TASK STATEMENT:
Give again, exactly as written, each line of the material below starting at the line that contains "(** The length" and ending at the line that contains "j (<[n := (i, j)]> c'))". Both ends count, and no other line does.
━━━━━━━━━━
(** * Chunking pipeline and hybrid retrieval router of the tenancy RAG app

    A shallow embedding of the decision logic of [rag_app/ingestion.py]
    ([Ingestor._build_splitter], [Ingestor._split_law_document],
    [Ingestor.chunk_stats]) and of [rag_app/rag.py] ([RAGPipeline.ask] with
    its local helpers [_is_law_query], [_extract_article] and [_add]).

    Python [str] values are lists of Unicode code points.  The parts of the
    interpreter's Unicode database that the program consults beyond ASCII
    (decimal digits, alphanumerics, lowercase mapping) are taken as a
    parameter, the class [UnicodeDB]; everything on ASCII is written out.
    The patterns of the program are terms of a small regular-expression
    type, matched by a backtracking matcher; Python floats are binary64
    values of [SpecFloat]; metadata dictionaries are finite maps; the
    vector index and the text splitter are parameters, and the searches
    that [ask] issues are logged in a state that is threaded through. *)

From Stdlib Require Import ZArith NArith List Bool Lia SpecFloat DecimalNat.
From stdpp Require Import base gmap strings list fin_maps sorting.

#[local] Set Warnings "-clear-no-such-hyp".
Local Open Scope N_scope.

(** ** Text *)

Abbreviation str := (list N) (only parsing).

(** UTF-8 decoding, used only to read the literals of this file. *)
Fixpoint utf8_decode (bs : list N) : str :=
  match bs with
  | [] => []
  | b0 :: r0 =>
    if b0 <? 128 then b0 :: utf8_decode r0
    else if b0 <? 224 then
      match r0 with
      | b1 :: r1 => ((b0 - 192) * 64 + (b1 - 128)) :: utf8_decode r1
      | _ => []
      end
    else if b0 <? 240 then
      match r0 with
      | b1 :: b2 :: r2 =>
        ((b0 - 224) * 4096 + (b1 - 128) * 64 + (b2 - 128)) :: utf8_decode r2
      | _ => []
      end
    else
      match r0 with
      | b1 :: b2 :: b3 :: r3 =>
        ((b0 - 240) * 262144 + (b1 - 128) * 4096 + (b2 - 128) * 64 + (b3 - 128))
          :: utf8_decode r3
      | _ => []
      end
  end.

Definition py (w : string) : str :=
  utf8_decode (map Ascii.N_of_ascii (String.list_ascii_of_string w)).

(** The Unicode database beyond ASCII. [uni_lower s i] is the lowercase
    mapping of the non-ASCII code point at index [i] of [s] (the mapping of
    capital sigma depends on its context). *)
Class UnicodeDB := {
  uni_isdecimal : N -> bool;
  uni_isalnum : N -> bool;
  uni_lower : str -> nat -> str
}.

Definition in_range (lo hi c : N) : bool := (lo <=? c) && (c <=? hi).

(** [str.isspace] of one code point, also the class [\s] of [re]. *)
Definition is_space (c : N) : bool :=
  in_range 9 13 c || in_range 28 32 c || (c =? 133) || (c =? 160)
  || (c =? 5760) || in_range 8192 8202 c || (c =? 8232) || (c =? 8233)
  || (c =? 8239) || (c =? 8287) || (c =? 12288).

Definition ascii_lower_letter (c : N) : bool := in_range 97 122 c.
Definition ascii_upper_letter (c : N) : bool := in_range 65 90 c.

Section Text.
Context {U : UnicodeDB}.

(** The class [\d] of [re] on a [str] pattern. *)
Definition is_digit (c : N) : bool :=
  if c <? 128 then in_range 48 57 c else uni_isdecimal c.

(** The class [\w] of [re] on a [str] pattern. *)
Definition is_word (c : N) : bool :=
  if c <? 128
  then in_range 48 57 c || ascii_upper_letter c || ascii_lower_letter c
       || (c =? 95)
  else uni_isalnum c.

Definition lower_at (s : str) (i : nat) (c : N) : str :=
  if c <? 128 then [if ascii_upper_letter c then c + 32 else c]
  else uni_lower s i.

(** [str.lower]. *)
Definition lower (s : str) : str := concat (imap (lower_at s) s).
End Text.

Fixpoint starts_with (w s : str) : bool :=
  match w, s with
  | [], _ => true
  | a :: w', b :: s' => (a =? b) && starts_with w' s'
  | _ :: _, [] => false
  end.

(** [w in s] on strings. *)
Fixpoint str_in (w s : str) : bool :=
  starts_with w s || match s with [] => false | _ :: t => str_in w t end.

(** [s[i:j]] for [0 <= i] and [0 <= j]. *)
Definition slice (s : str) (i j : nat) : str := take (j - i) (drop i s).

Fixpoint lstrip (s : str) : str :=
  match s with
  | c :: t => if is_space c then lstrip t else s
  | [] => []
  end.

Definition rstrip (s : str) : str := reverse (lstrip (reverse s)).

(** [str.strip] without argument. *)
Definition strip (s : str) : str := rstrip (lstrip s).

(** ** Regular expressions

    The fragment of [re] the program's patterns are written in, matched by
    backtracking as [re] does: alternatives left to right, repetitions
    greedy. *)

Inductive regex :=
| Eps
| Cls (p : N -> bool)
| Rep (p : N -> bool) (lo : nat) (hi : option nat)
| Seq (r1 r2 : regex)
| Alt (r1 r2 : regex)
| Grp (n : nat) (r : regex)
| WordB
| BolM
| EolM.

Record Match := mkMatch {
  m_start : nat;
  m_end : nat;
  m_groups : gmap nat (nat * nat)
}.

(** The length of the longest run of [p] at the head of [l], at most [cap]. *)
Fixpoint run (p : N -> bool) (l : str) (cap : nat) : nat :=
  match cap, l with
  | S cap', c :: t => if p c then S (run p t cap') else O
  | _, _ => O
  end.

Section Engine.
Context {U : UnicodeDB}.

Definition word_at (s : str) (i : nat) : bool :=
  match s !! i with Some c => is_word c | None => false end.

Definition at_boundary (s : str) (i : nat) : bool :=
  xorb (match i with O => false | S j => word_at s j end) (word_at s i).

Definition at_bol (s : str) (i : nat) : bool :=
  match i with O => true | S j => bool_decide (s !! j = Some 10) end.

Definition at_eol (s : str) (i : nat) : bool :=
  bool_decide (i = length s) || bool_decide (s !! i = Some 10).

Context {R : Type}.

(** Greedy repetition: the longest run first, then one character less. *)
Fixpoint backoff (lo i : nat) (c : gmap nat (nat * nat))
    (k : nat -> gmap nat (nat * nat) -> option R) (n : nat) : option R :=
  if (n <? lo)%nat then None
  else match k (i + n)%nat c with
       | Some x => Some x
       | None => match n with O => None | S n' => backoff lo i c k n' end
       end.

Fixpoint rmatch (r : regex) (s : str) (i : nat) (c : gmap nat (nat * nat))
    (k : nat -> gmap nat (nat * nat) -> option R) : option R :=
  match r with
  | Eps => k i c
  | Cls p =>
    match s !! i with
    | Some ch => if p ch then k (S i) c else None
    | None => None
    end
  | Rep p lo hi =>
    backoff lo i c k (run p (drop i s) (default (length s) hi))
  | Seq r1 r2 => rmatch r1 s i c (fun j c' => rmatch r2 s j c' k)
  | Alt r1 r2 =>
    match rmatch r1 s i c k with
    | Some x => Some x
    | None => rmatch r2 s i c k
    end
  | Grp n r1 => rmatch r1 s i c (fun j c' => k j (<[n := (i, j)]> c'))
  | WordB => if at_boundary s i then k i c else None
  | BolM => if at_bol s i then k i c else None
  | EolM => if at_eol s i then k i c else None
  end.
End Engine.

Section Search.
Context {U : UnicodeDB}.
(** ** C5 on the worked logs *)

(** The third session continues the fork, which is in its directory and
    was processed before it, yet only the three records of the first
    session are discarded: the fork had an explicit parent and is not a
    candidate. *)
Lemma heuristic_skips_explicit_fork_of_directory :
  let acc := exampleDedupSessions [rootSession; forkSession] in
  exampleSortedSessions [siblingLog; forkLog; rootLog]
  = [rootSession; forkSession; siblingSession]
  /\ parentSessionOf (acc_sessionsById acc) siblingSession = None
  /\ knownCwd rootSession = Some "/proj"
  /\ knownCwd forkSession = Some "/proj"
  /\ knownCwd siblingSession = Some "/proj"
  /\ max_list (map (commonPrefixLength (tokenSignatures siblingSession))
                   [tokenSignatures rootSession; tokenSignatures forkSession]) = 6%nat
  /\ max_list (map (commonPrefixLength (messageSignatures siblingSession))
                   [messageSignatures rootSession; messageSignatures forkSession]) = 6%nat
  /\ clearsGuard 6 (length (tokenSignatures siblingSession))
  /\ clearsGuard 6 (length (messageSignatures siblingSession))
  /\ tokenStartIndexOf acc siblingSession = 3%nat
  /\ messageStartIndexOf acc siblingSession = 3%nat.
Proof.
  cbv zeta. unfold clearsGuard.
  split_and!; try (vm_compute; reflexivity); vm_compute; lia.
Qed.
━━━━━━━━━━
OUTPUT:
(** The length of the longest run of [p] at the head of [l], at most [cap]. *)
Fixpoint run (p : N -> bool) (l : str) (cap : nat) : nat :=
  match cap, l with
  | S cap', c :: t => if p c then S (run p t cap') else O
  | _, _ => O
  end.

Section Engine.
Context {U : UnicodeDB}.

Definition word_at (s : str) (i : nat) : bool :=
  match s !! i with Some c => is_word c | None => false end.

Definition at_boundary (s : str) (i : nat) : bool :=
  xorb (match i with O => false | S j => word_at s j end) (word_at s i).

Definition at_bol (s : str) (i : nat) : bool :=
  match i with O => true | S j => bool_decide (s !! j = Some 10) end.

Definition at_eol (s : str) (i : nat) : bool :=
  bool_decide (i = length s) || bool_decide (s !! i = Some 10).

Context {R : Type}.

(** Greedy repetition: the longest run first, then one character less. *)
Fixpoint backoff (lo i : nat) (c : gmap nat (nat * nat))
    (k : nat -> gmap nat (nat * nat) -> option R) (n : nat) : option R :=
  if (n <? lo)%nat then None
  else match k (i + n)%nat c with
       | Some x => Some x
       | None => match n with O => None | S n' => backoff lo i c k n' end
       end.

Fixpoint rmatch (r : regex) (s : str) (i : nat) (c : gmap nat (nat * nat))
    (k : nat -> gmap nat (nat * nat) -> option R) : option R :=
  match r with
  | Eps => k i c
  | Cls p =>
    match s !! i with
    | Some ch => if p ch then k (S i) c else None
    | None => None
    end
  | Rep p lo hi =>
    backoff lo i c k (run p (drop i s) (default (length s) hi))
  | Seq r1 r2 => rmatch r1 s i c (fun j c' => rmatch r2 s j c' k)
  | Alt r1 r2 =>
    match rmatch r1 s i c k with
    | Some x => Some x
    | None => rmatch r2 s i c k
    end
  | Grp n r1 => rmatch r1 s i c (fun j c' => k j (<[n := (i, j)]> c'))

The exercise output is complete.